§ **Records shown**:
+ + + + + + +

(** C9: for a non-empty collection every insight has frequency
    [round(categoryCount / totalComplaints * 100)] (evaluated on doubles
    as the source does) and trend [increasing] above 20, [stable] above
    10, [decreasing] otherwise; the insights are sorted by descending
    frequency, one per category that occurs; and 10 water complaints of
    a single weekday give one insight of frequency 100, trend
    [increasing] and that weekday as the only peak day. *)
Theorem analyzePatterns_frequency_trend (complaints : list Complaint) :
  complaints <> [] ->
  let insights := analyzePatterns LocalTZA complaints in
  let total := Z.of_nat (List.length complaints) in
  (forall i, In i insights ->
     pi_frequency i
     = Math_round
         (ofZ (categoryCountOf complaints (pi_category i)) / ofZ total * 100)%float
     /\ pi_trend i
        = if 20 <? pi_frequency i then increasing
          else if 10 <? pi_frequency i then stable
          else decreasing)
  /\ StronglySorted (fun a b => pi_frequency b <= pi_frequency a) insights
  /\ NoDup (map pi_category insights)
  /\ (forall k, In k (map pi_category insights)
                <-> 0 < categoryCountOf complaints k)
  /\ (forall day,
        List.length complaints = 10%nat ->
        (forall c, In c complaints ->
                   c_category c = water
                   /\ weekdayLong LocalTZA (c_createdAt c) = day) ->
        insights
        = [ {| pi_category := water;
               pi_frequency := 100;
               pi_trend := increasing;
               pi_peakDays := [day];
               pi_recommendation :=
                 str "High volume of water complaints. Consider preventive maintenance schedule." |} ]).
Proof.
  intros Hne insights total. subst insights. unfold analyzePatterns.
  pose proof (countLoop_fst LocalTZA complaints ([], [])) as Hfst.
  destruct (fold_left (countStep LocalTZA) complaints ([], []))
    as [categoryCount categoryByDay] eqn:Eloop.
  cbn [fst] in Hfst. subst categoryCount.
  fold total.
  assert (Htotal : (total =? 0) = false).
  { apply Z.eqb_neq. unfold total. destruct complaints; [congruence|].
    cbn [List.length]. lia. }
  rewrite Htotal.
  set (cc := fold_left bumpCount complaints []) in *.
  set (raw := map (insightFor categoryByDay total) cc).
  pose proof (sort_perm pi_frequency raw) as Hperm.
  assert (Hcats : map pi_category raw = map fst cc).
  { unfold raw. rewrite map_map. apply map_ext.
    intros e. apply insightFor_category. }
  split; [|split; [apply sort_sorted|split; [|split]]].
  - intros i Hin. apply (Permutation_in _ Hperm) in Hin.
    unfold raw in Hin. apply in_map_iff in Hin as [[k n] [<- Hkn]].
    apply countLoop_entry in Hkn as [-> _].
    cbn [insightFor pi_frequency pi_category pi_trend]. split; reflexivity.
  - apply (Permutation_NoDup
             (Permutation_map pi_category (Permutation_sym Hperm))).
    rewrite Hcats. apply countLoop_invariant.
  - intros k. rewrite <- countLoop_keys. fold cc. rewrite <- Hcats.
    split; apply Permutation_in; apply Permutation_map;
      [exact Hperm | exact (Permutation_sym Hperm)].
  - intros day Hlen Hall.
    destruct complaints as [|c cs]; [congruence|].
    cbn [fold_left] in Eloop.
    destruct (Hall c (or_introl eq_refl)) as [Hk Hd].
    rewrite (countStep_first water day c Hk Hd) in Eloop.
    rewrite (countLoop_uniform water day cs 1) in Eloop
      by (intros; apply Hall; now right).
    injection Eloop as Ecc Ebd.
    assert (Elen : Z.of_nat (List.length cs) = 9)
      by (cbn [List.length] in Hlen; lia).
    rewrite Elen in Ecc, Ebd.
    assert (Et : total = 10) by (unfold total; lia).
    subst raw cc. rewrite <- Ecc, <- Ebd, Et. vm_compute. reflexivity.
Qed.
(** * astrbot_plugin_jrys: fortune selection, text wrapping, downloads,
      background lookup, cache migration and the per-request orchestration

    A shallow embedding of the parts of [painter.py], [resources.py] and
    [main.py] that decide the daily fortune and move files around, with the
    properties of the written specification stated over it.

    Conventions of the embedding.
    - Python [str] is [string]; a [dict] whose iteration order matters is an
      association list in insertion order; a directory or a file system is a
      [gmap] from names to entries.
    - Python's true division on the integer rates yields a float; weights are
      exact rationals ([Q]) here, so rounding is not represented.
    - A Python exception is a value of [exn] carried by [result]; a
      [try/except Exception] is a [match] on it.
    - The Mersenne Twister behind [random.Random], the HTTP peer and
      [uuid4] are parameters: the generator is an abstract state with its
      two primitives, the peer is a script of what each attempt meets.
    - In the download, removing a file that exists succeeds, so the
      [except Exception: pass] around the removal of the temporary file has
      nothing to catch; in the migration, where the source counts and logs
      failures, each file operation has a flag saying whether it raises. *)

From Stdlib Require Import ZArith QArith Lia Lqa Bool Ascii.
From stdpp Require Import gmap strings list.

(** ** Exceptions and results *)

Inductive exn : Type :=
| ValueError
| IndexError
| KeyError
| ZeroDivisionError
| CancelledError.

Inductive result (A : Type) : Type :=
| Ok (a : A)
| Raise (e : exn).
Arguments Ok {A} a.
Arguments Raise {A} e.

#[global] Instance result_bind : MBind result := fun A B k m =>
  match m with
  | Ok a => k a
  | Raise e => Raise e
  end.

Fixpoint mapM {A B : Type} (f : A -> result B) (l : list A) : result (list B) :=
  match l with
  | [] => Ok []
  | a :: l' => b ← f a; bs ← mapM f l'; Ok (b :: bs)
  end.

(** A comprehension [[x for x in l if p(x)]] whose test may raise. *)
Fixpoint filterM {A : Type} (p : A -> result bool) (l : list A) : result (list A) :=
  match l with
  | [] => Ok []
  | a :: l' =>
      b ← p a; r ← filterM p l'; Ok (if b : bool then a :: r else r)
  end.

(** ** The Python built-ins the source calls *)

Module Py.

Definition is_digit (c : ascii) : bool :=
  (48 <=? nat_of_ascii c)%nat && (nat_of_ascii c <=? 57)%nat.

Definition digit_value (c : ascii) : Z := Z.of_nat (nat_of_ascii c - 48).

(** ASCII white space as [str.strip] and [int] see it. *)
Definition is_space (c : ascii) : bool :=
  let n := nat_of_ascii c in
  (n =? 32)%nat || ((9 <=? n)%nat && (n <=? 13)%nat)
  || ((28 <=? n)%nat && (n <=? 31)%nat).

Fixpoint lstrip (s : list ascii) : list ascii :=
  match s with
  | c :: r => if is_space c then lstrip r else s
  | [] => []
  end.

Definition strip (s : list ascii) : list ascii :=
  rev (lstrip (rev (lstrip s))).

(** Digits with single underscores between them, as [int] accepts. *)
Fixpoint digits (acc : Z) (after_digit : bool) (s : list ascii) : option Z :=
  match s with
  | [] => if after_digit then Some acc else None
  | c :: r =>
      if is_digit c then digits (10 * acc + digit_value c) true r
      else if Ascii.eqb c "_" && after_digit then digits acc false r
      else None
  end.

(** [int(s)] on ASCII text: surrounding white space, an optional sign,
    decimal digits.  [None] stands for [ValueError].  Digits outside
    ASCII, which [int] also accepts, are not represented. *)
Definition int (s : string) : option Z :=
  match strip (String.list_ascii_of_string s) with
  | c :: r =>
      if Ascii.eqb c "-" then Z.opp <$> digits 0 false r
      else if Ascii.eqb c "+" then digits 0 false r
      else digits 0 false (c :: r)
  | [] => None
  end.

Definition int_r (s : string) : result Z :=
  match int s with
  | Some z => Ok z
  | None => Raise ValueError
  end.

(** [s.startswith(p)] *)
Definition startswith (p s : string) : bool := String.prefix p s.

(** [a / b] on integers. *)
Definition truediv (a b : Z) : result Q :=
  if (b =? 0)%Z then Raise ZeroDivisionError
  else Ok (inject_Z a / inject_Z b)%Q.

(** [sum(l)] *)
Definition sum (l : list Q) : Q := fold_left Qplus l 0%Q.

(** [itertools.accumulate(l)] *)
Fixpoint accumulate_from (acc : Q) (l : list Q) : list Q :=
  match l with
  | [] => []
  | w :: r => (acc + w)%Q :: accumulate_from (acc + w)%Q r
  end.

Definition accumulate (l : list Q) : list Q :=
  match l with
  | [] => []
  | w :: r => w :: accumulate_from w r
  end.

+ + + + + + +

§ **Description of the task**: There is a line with "destruct complaints; [congruence|]." and a line with "rewrite Hcats. apply countLoop_invariant." above. Copy exactly those two lines and all lines between them, with nothing else.

§ **Solution below**:
  { apply Z.eqb_neq. unfold total. destruct complaints; [congruence|].
    cbn [List.length]. lia. }
  rewrite Htotal.
  set (cc := fold_left bumpCount complaints []) in *.
  set (raw := map (insightFor categoryByDay total) cc).
  pose proof (sort_perm pi_frequency raw) as Hperm.
  assert (Hcats : map pi_category raw = map fst cc).
  { unfold raw. rewrite map_map. apply map_ext.
    intros e. apply insightFor_category. }
  split; [|split; [apply sort_sorted|split; [|split]]].
  - intros i Hin. apply (Permutation_in _ Hperm) in Hin.
    unfold raw in Hin. apply in_map_iff in Hin as [[k n] [<- Hkn]].
    apply countLoop_entry in Hkn as [-> _].
    cbn [insightFor pi_frequency pi_category pi_trend]. split; reflexivity.
  - apply (Permutation_NoDup
             (Permutation_map pi_category (Permutation_sym Hperm))).
    rewrite Hcats. apply countLoop_invariant.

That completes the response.